▸ ACTIVITY:
Copy out the lines of the material that include the string "rewrite".

Content starts

(** Adjacent votes may change places. *)
Lemma poll_swap cx v1 v2 L L1 L2 :
  nonneg L -> poll1 cx v1 L = Some L1 -> poll1 cx v2 L1 = Some L2 ->
  exists L1' L2', poll1 cx v2 L = Some L1' /\ poll1 cx v1 L1' = Some L2' /\ same_ledger L2 L2'.
Proof.
  destruct v1 as [i g], v2 as [j h]. intros Hnn H1 H2.
  apply poll1_Some in H1 as (Hh & Hg & n & e & A & At & ->).
  apply poll1_Some in H2 as (_ & Hh' & m & e' & B & Bt & ->).
  assert (0 <= n) as Hn by (eapply Hnn, A). assert (0 <= m) as Hm by (eapply Hnn, B).
  destruct (decide (i = j)) as [<-|Hij].
  - assert (e' = Entry (settles cx i n e L) (withdrawn e) (filed e)) as ->.
    { destruct A as (_ & _ & _ & _ & _ & A & _), B as (_ & _ & _ & _ & _ & B & _).
      rewrite (open_booked _ _ _ _ _ _ _ A), decide_True in B by done. congruence. }
    destruct (swap_same cx g h i n m e L) as (C1 & C2 & C3 & C4); try done; [apply Hnn|].
    eexists _, _. split_and!; [apply poll1_Some; by eauto 10|apply poll1_Some; by eauto 10|exact C4].
  - destruct (swap_apart cx g h i j n m e e' L) as (C1 & C2 & C3 & C4 & C5); try done.
    eexists _, _. split_and!; [apply poll1_Some; by eauto 10|apply poll1_Some; by eauto 10|exact C5].
Qed.

(** ** Any order *)

Lemma poll1_proper cx v L1 L2 L1' :
  same_ledger L1 L2 -> poll1 cx v L1 = Some L1' -> exists L2', poll1 cx v L2 = Some L2' /\ same_ledger L1' L2'.
Proof.
  destruct v as [i g]. intros HL (Hh & Hg & n & e & A & At & ->)%poll1_Some.
  apply admission_inr in A. rewrite (admission_proper g g eq_refl i i eq_refl L1 L2 HL) in A.
  assert (settles cx i n e L1 = settles cx i n e L2) as Hs.
  { unfold settles. destruct HL as [<- HL]. simpl in *. by rewrite (weight_proper i i eq_refl _ _ HL). }
  exists (book g i n (settles cx i n e L2) e L2). split; [|rewrite Hs; by apply same_book].
  apply poll1_Some. apply admission_inr in A. split_and!; [by destruct HL as [<- _]|done|].
  exists n, e. split_and!; [done| |done]. by rewrite <- (tally_proper i i eq_refl _ _ (proj2 HL)).
Qed.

Content ends

▸ RESULT BELOW:
      rewrite (open_booked _ _ _ _ _ _ _ A), decide_True in B by done. congruence. }
  apply admission_inr in A. rewrite (admission_proper g g eq_refl i i eq_refl L1 L2 HL) in A.
  { unfold settles. destruct HL as [<- HL]. simpl in *. by rewrite (weight_proper i i eq_refl _ _ HL). }
  exists (book g i n (settles cx i n e L2) e L2). split; [|rewrite Hs; by apply same_book].
  exists n, e. split_and!; [done| |done]. by rewrite <- (tally_proper i i eq_refl _ _ (proj2 HL)).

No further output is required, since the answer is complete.